Time frame: Measured at 6, 12, and 18 months
Nutrition Education Session Fidelity (community health worker-led strategy group)
Percentage of nutrition education sessions organized. Measured by study administrative data.
Time frame: Measured at 6, 12, and 18 months
Exercise Session Fidelity (community health worker-led strategy group)
Percentage of exercise sessions organized. Measured by study administrative data.
Time frame: Measured at 6, 12, and 18 months
Health Care Appointment Fidelity (community health worker-led strategy group)
Percentage of health care visit appointments made. Measured by study administrative data.
Time frame: Measured at 6, 12, and 18 months
Penetrance (Providers)
Percentage of trained providers delivering protocol-based care. Measured by study administrative data.
Time frame: Measured at baseline, 6, 12, and 18 months
Penetrance (Educators)
Percentage of trained CHWs or providers and health educators delivering health coaching. Measured by study administrative data.

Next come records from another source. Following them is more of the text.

(** * nlp_architect.utils.embedding: loaders and matrix builders

    A shallow embedding of the four module-level functions of
    [nlp_architect/utils/embedding.py]:

    - [load_word_embeddings]  (lines 32-58)
    - [fill_embedding_mat]    (lines 61-79)
    - [get_embedding_matrix]  (lines 82-112)
    - [load_embedding_file]   (lines 115-133)

    The two wrapper classes of the file ([ELMoEmbedderTFHUB],
    [FasttextEmbeddingsModel]) only forward to external libraries and are
    not modelled.  Python exceptions are values of [exn] carried by the
    [result] monad, dictionaries are insertion-ordered association lists
    ([PyDict]), numpy arrays are lists (of lists) and an assignment
    [mat[i] = vec] is a checked list update with numpy's index wrap-around
    and broadcasting written out. *)

From Stdlib Require Import Ascii String QArith.
From stdpp Require Import base option list strings.

Local Open Scope Z_scope.

(** ** Exceptions and fallible computations *)

Inductive exn : Set :=
| StopIteration   (* next() on an exhausted iterator *)
| IndexError      (* sequence index out of range *)
| ValueError.     (* failed conversion, negative dimension, shape mismatch *)

Inductive result (A : Type) : Type :=
| Ok (a : A)
| Raise (e : exn).
Arguments Ok {A} a.
Arguments Raise {A} e.

#[global] Instance result_ret : MRet result := fun A a => Ok a.
#[global] Instance result_bind : MBind result := fun A B f m =>
  match m with
  | Ok a => f a
  | Raise e => Raise e
  end.

(** A [for] loop whose body may raise: the state is threaded from left to
    right and the first exception aborts the loop. *)
Fixpoint for_each {S X : Type} (body : S -> X -> result S) (xs : list X) (s : S)
  : result S :=
  match xs with
  | [] => Ok s
  | x :: xs' => s' ← body s x; for_each body xs' s'
  end.

(** [[f(x) for x in xs]] where [f] may raise. *)
Fixpoint map_result {X Y : Type} (f : X -> result Y) (xs : list X) : result (list Y) :=
  match xs with
  | [] => Ok []
  | x :: xs' => y ← f x; ys ← map_result f xs'; Ok (y :: ys)
  end.

(** ** Strings

    A [str] is modelled by [string]; its characters are read as the code
    points below 256.  [str_lower] and [is_space] are Python's [str.lower]
    and [str.isspace] on that range. *)

Definition is_space (c : ascii) : bool :=
  let n := N_of_ascii c in
  ((9 <=? n) && (n <=? 13) || (28 <=? n) && (n <=? 32)
   || (n =? 133) || (n =? 160))%N.

Definition lower_char (c : ascii) : ascii :=
  let n := N_of_ascii c in
  if ((65 <=? n) && (n <=? 90)
      || (192 <=? n) && (n <=? 222) && negb (n =? 215))%N
  then ascii_of_N (n + 32) else c.

Fixpoint str_lower (s : string) : string :=
  match s with
  | EmptyString => EmptyString
  | String c s' => String (lower_char c) (str_lower s')
  end.

(** [s.split()]: the maximal runs of non-whitespace characters.  [cur] is
    the run being read, most recent character first. *)
Fixpoint split_from (cur : list ascii) (s : string) : list string :=
  match s with
  | EmptyString =>
      match cur with
      | [] => []
      | _ => [string_of_list_ascii (rev cur)]
      end
  | String c s' =>
      if is_space c then
        match cur with
        | [] => split_from [] s'
        | _ => string_of_list_ascii (rev cur) :: split_from [] s'
        end
      else split_from (c :: cur) s'
  end.

Definition split (s : string) : list string := split_from [] s.

(** ** Insertion-ordered dictionaries

    A [dict] keeps its keys in insertion order, which [iter], [values] and
    [items] follow. *)

Module PyDict.
Section Dict.
Context {K V : Type} `{EqDecision K}.

(** [d.get(k)] *)
Fixpoint get (k : K) (d : list (K * V)) : option V :=
  match d with
  | [] => None
  | (k', v) :: d' => if decide (k' = k) then Some v else get k d'
  end.

(** [d[k] = v]: an existing key keeps its position, a new key is appended. *)
Fixpoint setitem (k : K) (v : V) (d : list (K * V)) : list (K * V) :=
  match d with
  | [] => [(k, v)]
  | (k', v') :: d' =>
      if decide (k' = k) then (k, v) :: d' else (k', v') :: setitem k v d'
  end.

Definition items (d : list (K * V)) : list (K * V) := d.
Definition values (d : list (K * V)) : list V := d.*2.
Definition len (d : list (K * V)) : nat := length d.

End Dict.
End PyDict.

(** ** Floating-point values

    The numeric type of the arrays and the conversion of a text field to a
    number belong to numpy; the functions below only convert, copy and
    zero-fill, so they are taken through an interface. *)

Class FloatModel := {
  F : Type;
  fzero : F;                            (* 0.0 *)
  float32_of_str : string -> option F;  (* numpy, dtype="float32" *)
  float_of_str : string -> option F;    (* Python's float() *)
}.

(** [next(iter(xs))] *)
Definition next_iter {A : Type} (xs : list A) : result A :=
  match xs with
  | [] => Raise StopIteration
  | x :: _ => Ok x
  end.

(** [enumerate(xs)], counting from [n]. *)
Fixpoint enumerate_from {A : Type} (n : nat) (xs : list A) : list (nat * A) :=
  match xs with
  | [] => []
  | x :: xs' => (n, x) :: enumerate_from (S n) xs'
  end.

Definition enumerate {A : Type} (xs : list A) : list (nat * A) :=
  enumerate_from 0 xs.

(** [str(o)] for the result of a [dict.get]: [None] prints as its name. *)
Definition str_of_get (o : option string) : string :=
  match o with
  | Some s => s
  | None => "None"
  end.

(** The class [Vocabulary] of [nlp_architect.utils.text], which this module
    imports and only reads. *)
Module Vocabulary.

(** Modelled from the spec: the class [Vocabulary], whose source is in
    another module.  It "exposes a mapping from token string to integer id",
    here the property [vocab], a dictionary. *)
Record t := { vocab : list (string * Z) }.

Time frame: Measured at baseline, 6, 12, and 18 months
Sustainability (Churches)
Percentage of churches continuing the intervention program and individual components. Measured by 6-month post-intervention survey.
Time frame: Measured at 24 months
Sustainability (Participants)
Percentage of participants maintaining ideal cardiovascular health metrics, healthy lifestyle components, and adherence to medications. Measured by 6-month post-intervention survey and examination.